Fleet services propel Ryder’s revenues

May 2, 2005
Miami-based Ryder System has stated that high demand for its fleet management services – from equipment leasing and maintenance outsourcing to vehicle disposal – helped boost its first quarter earnings by 18% to $41.5 million. Revenues were up 9% to $1.3 billion compared to the first quarter of 2004.

Miami-based Ryder System has stated that high demand for its fleet management services – from equipment leasing and maintenance outsourcing to vehicle disposal – helped boost its first quarter earnings by 18% to $41.5 million. Revenues were up 9% to $1.3 billion compared to the first quarter of 2004.
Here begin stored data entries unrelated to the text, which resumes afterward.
Lemma main_step_inv (f : list block) p :
  Player.player_inv tail f p ->
  exists p', Player.main_step zeros tail p = Ok p' /\ Player.player_inv tail f p'.
Proof.
  destruct p as [F E h fl pc cbk o dl lk].
  unfold Player.player_inv, Player.main_step. player_cbn.
  intros (HwF & HwE & HcF & HcE & Hacct & Hheap & -> & Hph & qb & Hqb & Hdata).
  destruct (chunk_accounting _ _ _ _ _ Hacct Hheap) as (Hlen & Hnd & Hlive).
  destruct pc as [i| |chunk|chunk full|i|]; player_cbn.
  - (* allocation *)
    destruct Hph as (Hi & Hle & HqF & -> & -> & -> & ->). rewrite HqF in *.
    cbn [map app length] in *. rewrite Nat.add_0_r in Hlen.
    destruct (Nat.ltb_spec i Player.kChunks) as [Hlt|Hge].
    + destruct (Atomic_Send_room E (length h) HwE) as (-> & HwE' & HqE').
      { rewrite HcE. lia. }
      cbn [bind]. eexists. split; [reflexivity|]. player_cbn.
      rewrite HqF, HqE', length_app, seq_app, List.map_app. cbn [length seq map].
      splits; auto.
      * rewrite <- Hacct. cbn [Nat.add]. solve_Permutation.
      * intros c. rewrite elem_of_nil. split; [|contradiction].
        intros Hc. apply lookup_app_Some in Hc as [Hc|[_ Hc]].
        -- apply Hheap in Hc. now apply elem_of_nil in Hc.
        -- destruct (c - length h)%nat as [|k]; simpl in Hc; [discriminate|].
           now destruct k.
      * lia.
      * exists []. inversion Hqb; subst. split; [constructor|exact Hdata].
    + eexists. split; [reflexivity|]. player_cbn. rewrite HqF.
      splits; auto; try (unfold Player.kChunks in *; lia).
      exists qb. split; assumption.
  - (* waiting for an empty chunk *)
    destruct Hph as (Hh & ->).
    destruct (Atomic_Receive_cases E None HwE)
      as [->|(t & rest & HqE & -> & HwE' & HqE')]; cbn [bind].
    + eexists. split; [reflexivity|]. player_cbn. splits; auto.
      exists qb. split; assumption.
    + eexists. split; [reflexivity|]. player_cbn. rewrite HqE'.
      rewrite HqE in Hacct. splits; auto.
      * rewrite <- Hacct. solve_Permutation.
      * exists qb. split; assumption.
  - (* reading the file into the chunk *)
    destruct Hph as (Hh & ->).
    destruct (Hlive chunk) as (_ & b0 & Hb0).
    { do 2 (apply elem_of_app; right). apply elem_of_cons. now left. }
    assert (chunk < length h)%nat as Hlt by (eapply lookup_lt_Some; exact Hb0).
    assert (Some chunk ∉ queued F) as HnF.
    { apply NoDup_app in Hnd as (_ & _ & Hnd2).
      apply NoDup_app in Hnd2 as (_ & Hd & _).
      intros Hin. apply (Hd _ Hin). apply elem_of_cons. now left. }
    unfold Player.chunk_load. rewrite Hb0. cbn [bind].
    assert (forall x : block, forall c : nat,
              <[chunk := Some x]> h !! c = Some None <-> c ∈ @nil nat) as Hheap'.
    { intros x c. destruct (decide (c = chunk)) as [->|Hne].
      - rewrite list_lookup_insert_eq by assumption.
        split; [discriminate|]. intros Hin. now apply elem_of_nil in Hin.
      - rewrite list_lookup_insert_ne by congruence. apply Hheap. }
    destruct fl as [|b rest].
    + eexists. split; [reflexivity|]. player_cbn.
      rewrite length_insert, list_lookup_insert_eq by assumption.
      splits; auto.
      exists qb. split; [now apply holds_block_insert|].
      rewrite <- Hdata. now rewrite app_nil_r.
    + eexists. split; [reflexivity|]. player_cbn.
      rewrite length_insert, list_lookup_insert_eq by assumption.
      splits; auto.
      exists qb. split; [now apply holds_block_insert|].
      rewrite <- Hdata. reflexivity.
  - (* sending the chunk to the audio thread *)
    destruct Hph as (Hh & ->).
    destruct (Hlive chunk) as (_ & b0 & Hb0).
    { do 2 (apply elem_of_app; right). apply elem_of_cons. now left. }
    rewrite Hb0 in Hdata.
    destruct (Atomic_Send_cases F chunk HwF) as [->|(-> & HwF' & HqF')]; cbn [bind].
    + eexists. split; [reflexivity|]. player_cbn. rewrite Hb0. splits; auto.
      exists qb. split; assumption.
    + eexists. split; [reflexivity|]. destruct full; player_cbn; rewrite HqF'.
      * splits; auto.
        -- rewrite <- Hacct. solve_Permutation.
        -- exists (qb ++ [b0]). split.
           ++ apply Forall2_app; [assumption|].
              constructor; [|constructor]. exists chunk. auto.
           ++ rewrite <- Hdata, <- !app_assoc. reflexivity.
      * splits; auto.
        -- rewrite <- Hacct. solve_Permutation.
        -- unfold Player.kChunks. lia.
        -- exists (qb ++ [b0]). split.
           ++ apply Forall2_app; [assumption|].
              constructor; [|constructor]. exists chunk. auto.
           ++ rewrite <- Hdata, <- !app_assoc. reflexivity.
  - (* taking the chunks back and deleting them *)
    destruct Hph as (Hh & Hd & Hle).
    destruct (Nat.ltb_spec i Player.kChunks) as [Hlt|Hge].
    + destruct (Atomic_Receive_cases E None HwE)
        as [->|(t & rest & HqE & -> & HwE' & HqE')]; cbn [bind].
      * eexists. split; [reflexivity|]. player_cbn. splits; auto.
        exists qb. split; assumption.
      * rewrite HqE in Hacct, Hnd, Hlive.
        destruct (Hlive t) as (Hnt & b0 & Hb0).
        { apply elem_of_app. left. apply elem_of_cons. now left. }
        assert (t < length h)%nat as Hlt' by (eapply lookup_lt_Some; exact Hb0).
        assert (Some t ∉ queued F) as HnF.
        { apply NoDup_app in Hnd as (_ & Hdj & _).
          intros Hin. apply (Hdj (Some t)).
          - apply elem_of_cons. now left.
          - apply elem_of_app. now left. }
        unfold Player.chunk_load. rewrite Hb0. cbn [bind].
        eexists. split; [reflexivity|]. player_cbn.
        rewrite HqE', length_insert, List.map_app. cbn [map].
        splits; auto.
        -- rewrite <- Hacct. solve_Permutation.
        -- intros c. rewrite elem_of_app, list_elem_of_singleton.
           destruct (decide (c = t)) as [->|Hne].
           ++ rewrite list_lookup_insert_eq by assumption. split; auto.
           ++ rewrite list_lookup_insert_ne by congruence.
              rewrite Hheap. split; [auto|]. intros [Hin|Heq]; [assumption|contradiction].
        -- rewrite length_app. cbn [length]. lia.
        -- exists qb. split; [now apply holds_block_insert|assumption].
    + eexists. split; [reflexivity|]. player_cbn. splits; auto.
      * lia.
      * exists qb. split; assumption.
  - destruct Hph as (Hh & Hd).
    eexists. split; [reflexivity|]. player_cbn. splits; auto.
    exists qb. split; assumption.
Qed.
Ryder said revenue for its Fleet Management Solutions (FMS) unit went up 10% to $924.6 million in the first quarter, with leasing business increasing 3%, contract maintenance climbing 10%, and commercial rental growing 12%. As a result, FMS’ net income before taxes (NBT) jumped 28% to $70.9 million in the first quarter, compared to the same period last year, the company said.

By contrast, NBT from the company’s Supply Chain Solutions (SCS) division declined 10% even though revenues increased 8%. NBT from its Dedicated Contract Carriage (DCC) business dropped 13% as revenues stayed nearly flat with roughly 1% growth in the first quarter, Ryder noted.

However, Ryder continues to project earnings growth for the year, forecasting a 10-cent increase in earnings for 2005 to between $3.30 and $3.40 per share. For the second quarter of 2005, Ryder projects earnings to range between 83 and 86 cents per share.